- [Assigned task]
Every record is to be transcribed exactly as written.

[[ Dataset excerpts, beginning ]]

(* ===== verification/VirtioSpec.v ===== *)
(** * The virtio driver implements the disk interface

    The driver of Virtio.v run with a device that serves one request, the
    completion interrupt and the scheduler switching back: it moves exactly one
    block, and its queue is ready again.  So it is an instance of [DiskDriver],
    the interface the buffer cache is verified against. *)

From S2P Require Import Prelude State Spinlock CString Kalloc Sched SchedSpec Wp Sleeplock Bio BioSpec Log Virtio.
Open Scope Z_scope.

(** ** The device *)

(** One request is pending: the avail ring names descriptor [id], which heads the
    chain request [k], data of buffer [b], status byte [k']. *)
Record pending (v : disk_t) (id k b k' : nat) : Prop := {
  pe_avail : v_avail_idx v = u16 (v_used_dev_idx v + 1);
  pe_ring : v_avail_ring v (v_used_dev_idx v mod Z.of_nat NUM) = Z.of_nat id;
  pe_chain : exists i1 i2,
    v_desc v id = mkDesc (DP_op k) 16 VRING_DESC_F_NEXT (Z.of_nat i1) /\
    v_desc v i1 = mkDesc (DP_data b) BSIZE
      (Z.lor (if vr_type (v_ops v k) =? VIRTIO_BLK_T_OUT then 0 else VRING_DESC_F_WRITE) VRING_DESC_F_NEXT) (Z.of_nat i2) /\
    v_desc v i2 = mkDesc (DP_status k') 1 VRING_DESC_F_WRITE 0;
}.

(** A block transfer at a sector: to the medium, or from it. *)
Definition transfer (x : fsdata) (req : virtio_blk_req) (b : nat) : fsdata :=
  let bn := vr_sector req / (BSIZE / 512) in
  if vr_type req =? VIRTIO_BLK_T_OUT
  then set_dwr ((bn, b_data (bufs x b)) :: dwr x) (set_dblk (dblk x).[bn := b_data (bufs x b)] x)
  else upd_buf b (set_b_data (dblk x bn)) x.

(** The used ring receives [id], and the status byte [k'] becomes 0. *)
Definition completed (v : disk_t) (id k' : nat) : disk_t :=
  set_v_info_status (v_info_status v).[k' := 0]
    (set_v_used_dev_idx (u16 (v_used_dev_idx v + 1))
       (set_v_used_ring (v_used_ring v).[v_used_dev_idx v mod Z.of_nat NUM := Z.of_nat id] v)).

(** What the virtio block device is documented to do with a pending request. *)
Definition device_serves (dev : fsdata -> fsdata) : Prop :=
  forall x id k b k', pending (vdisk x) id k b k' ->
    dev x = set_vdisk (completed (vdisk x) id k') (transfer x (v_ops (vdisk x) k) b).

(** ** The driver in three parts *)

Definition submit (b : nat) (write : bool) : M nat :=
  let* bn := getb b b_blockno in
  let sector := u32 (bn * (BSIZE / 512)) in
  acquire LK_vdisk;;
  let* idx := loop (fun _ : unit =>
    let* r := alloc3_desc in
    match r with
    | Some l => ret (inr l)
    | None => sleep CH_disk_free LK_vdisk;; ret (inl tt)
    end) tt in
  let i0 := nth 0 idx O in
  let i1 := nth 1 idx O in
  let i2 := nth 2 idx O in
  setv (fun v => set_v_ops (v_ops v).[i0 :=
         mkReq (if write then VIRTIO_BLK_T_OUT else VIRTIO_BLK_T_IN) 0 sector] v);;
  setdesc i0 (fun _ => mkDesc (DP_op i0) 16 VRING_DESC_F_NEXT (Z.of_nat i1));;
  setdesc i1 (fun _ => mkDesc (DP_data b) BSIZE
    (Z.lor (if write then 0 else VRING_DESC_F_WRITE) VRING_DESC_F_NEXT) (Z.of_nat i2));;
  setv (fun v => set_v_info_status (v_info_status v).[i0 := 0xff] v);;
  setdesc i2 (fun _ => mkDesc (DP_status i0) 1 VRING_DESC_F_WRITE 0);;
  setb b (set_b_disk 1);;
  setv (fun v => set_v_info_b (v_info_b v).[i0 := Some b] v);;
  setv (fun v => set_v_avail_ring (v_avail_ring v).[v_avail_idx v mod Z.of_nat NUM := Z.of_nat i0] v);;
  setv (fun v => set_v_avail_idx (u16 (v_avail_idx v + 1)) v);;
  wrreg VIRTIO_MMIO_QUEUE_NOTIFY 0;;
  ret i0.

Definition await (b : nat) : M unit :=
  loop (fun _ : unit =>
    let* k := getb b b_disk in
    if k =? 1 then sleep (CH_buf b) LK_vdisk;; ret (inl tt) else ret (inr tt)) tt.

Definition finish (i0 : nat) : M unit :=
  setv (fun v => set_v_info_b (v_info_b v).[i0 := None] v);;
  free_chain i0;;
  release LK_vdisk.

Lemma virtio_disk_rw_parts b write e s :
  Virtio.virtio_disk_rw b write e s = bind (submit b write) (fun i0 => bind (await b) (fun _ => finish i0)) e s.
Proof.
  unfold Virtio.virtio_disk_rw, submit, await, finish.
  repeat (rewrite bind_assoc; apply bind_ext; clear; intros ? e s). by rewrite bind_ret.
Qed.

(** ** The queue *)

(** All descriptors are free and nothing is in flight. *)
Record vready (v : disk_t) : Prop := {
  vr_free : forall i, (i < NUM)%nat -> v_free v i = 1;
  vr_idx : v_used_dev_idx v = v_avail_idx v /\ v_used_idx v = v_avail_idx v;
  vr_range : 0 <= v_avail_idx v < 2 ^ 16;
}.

[[ Dataset excerpts, end ]]

- [Expected output]
(* ===== verification/VirtioSpec.v ===== *)
(** * The virtio driver implements the disk interface

    The driver of Virtio.v run with a device that serves one request, the
    completion interrupt and the scheduler switching back: it moves exactly one
    block, and its queue is ready again.  So it is an instance of [DiskDriver],
    the interface the buffer cache is verified against. *)

From S2P Require Import Prelude State Spinlock CString Kalloc Sched SchedSpec Wp Sleeplock Bio BioSpec Log Virtio.
Open Scope Z_scope.

(** ** The device *)

(** One request is pending: the avail ring names descriptor [id], which heads the
    chain request [k], data of buffer [b], status byte [k']. *)
Record pending (v : disk_t) (id k b k' : nat) : Prop := {
  pe_avail : v_avail_idx v = u16 (v_used_dev_idx v + 1);
  pe_ring : v_avail_ring v (v_used_dev_idx v mod Z.of_nat NUM) = Z.of_nat id;
  pe_chain : exists i1 i2,
    v_desc v id = mkDesc (DP_op k) 16 VRING_DESC_F_NEXT (Z.of_nat i1) /\
    v_desc v i1 = mkDesc (DP_data b) BSIZE
      (Z.lor (if vr_type (v_ops v k) =? VIRTIO_BLK_T_OUT then 0 else VRING_DESC_F_WRITE) VRING_DESC_F_NEXT) (Z.of_nat i2) /\
    v_desc v i2 = mkDesc (DP_status k') 1 VRING_DESC_F_WRITE 0;
}.

(** A block transfer at a sector: to the medium, or from it. *)
Definition transfer (x : fsdata) (req : virtio_blk_req) (b : nat) : fsdata :=
  let bn := vr_sector req / (BSIZE / 512) in
  if vr_type req =? VIRTIO_BLK_T_OUT
  then set_dwr ((bn, b_data (bufs x b)) :: dwr x) (set_dblk (dblk x).[bn := b_data (bufs x b)] x)
  else upd_buf b (set_b_data (dblk x bn)) x.

(** The used ring receives [id], and the status byte [k'] becomes 0. *)
Definition completed (v : disk_t) (id k' : nat) : disk_t :=
  set_v_info_status (v_info_status v).[k' := 0]
    (set_v_used_dev_idx (u16 (v_used_dev_idx v + 1))
       (set_v_used_ring (v_used_ring v).[v_used_dev_idx v mod Z.of_nat NUM := Z.of_nat id] v)).

(** What the virtio block device is documented to do with a pending request. *)
Definition device_serves (dev : fsdata -> fsdata) : Prop :=
  forall x id k b k', pending (vdisk x) id k b k' ->
    dev x = set_vdisk (completed (vdisk x) id k') (transfer x (v_ops (vdisk x) k) b).

(** ** The driver in three parts *)

Definition submit (b : nat) (write : bool) : M nat :=
  let* bn := getb b b_blockno in
  let sector := u32 (bn * (BSIZE / 512)) in
  acquire LK_vdisk;;
  let* idx := loop (fun _ : unit =>
    let* r := alloc3_desc in
    match r with
    | Some l => ret (inr l)
    | None => sleep CH_disk_free LK_vdisk;; ret (inl tt)
    end) tt in
  let i0 := nth 0 idx O in
  let i1 := nth 1 idx O in
  let i2 := nth 2 idx O in
  setv (fun v => set_v_ops (v_ops v).[i0 :=
         mkReq (if write then VIRTIO_BLK_T_OUT else VIRTIO_BLK_T_IN) 0 sector] v);;
  setdesc i0 (fun _ => mkDesc (DP_op i0) 16 VRING_DESC_F_NEXT (Z.of_nat i1));;
  setdesc i1 (fun _ => mkDesc (DP_data b) BSIZE
    (Z.lor (if write then 0 else VRING_DESC_F_WRITE) VRING_DESC_F_NEXT) (Z.of_nat i2));;
  setv (fun v => set_v_info_status (v_info_status v).[i0 := 0xff] v);;
  setdesc i2 (fun _ => mkDesc (DP_status i0) 1 VRING_DESC_F_WRITE 0);;
  setb b (set_b_disk 1);;
  setv (fun v => set_v_info_b (v_info_b v).[i0 := Some b] v);;
  setv (fun v => set_v_avail_ring (v_avail_ring v).[v_avail_idx v mod Z.of_nat NUM := Z.of_nat i0] v);;
  setv (fun v => set_v_avail_idx (u16 (v_avail_idx v + 1)) v);;
  wrreg VIRTIO_MMIO_QUEUE_NOTIFY 0;;
  ret i0.

Definition await (b : nat) : M unit :=
  loop (fun _ : unit =>
    let* k := getb b b_disk in
    if k =? 1 then sleep (CH_buf b) LK_vdisk;; ret (inl tt) else ret (inr tt)) tt.

Definition finish (i0 : nat) : M unit :=
  setv (fun v => set_v_info_b (v_info_b v).[i0 := None] v);;
  free_chain i0;;
  release LK_vdisk.

Lemma virtio_disk_rw_parts b write e s :
  Virtio.virtio_disk_rw b write e s = bind (submit b write) (fun i0 => bind (await b) (fun _ => finish i0)) e s.
Proof.
  unfold Virtio.virtio_disk_rw, submit, await, finish.
  repeat (rewrite bind_assoc; apply bind_ext; clear; intros ? e s). by rewrite bind_ret.
Qed.

(** ** The queue *)

(** All descriptors are free and nothing is in flight. *)
Record vready (v : disk_t) : Prop := {
  vr_free : forall i, (i < NUM)%nat -> v_free v i = 1;
  vr_idx : v_used_dev_idx v = v_avail_idx v /\ v_used_idx v = v_avail_idx v;
  vr_range : 0 <= v_avail_idx v < 2 ^ 16;
}.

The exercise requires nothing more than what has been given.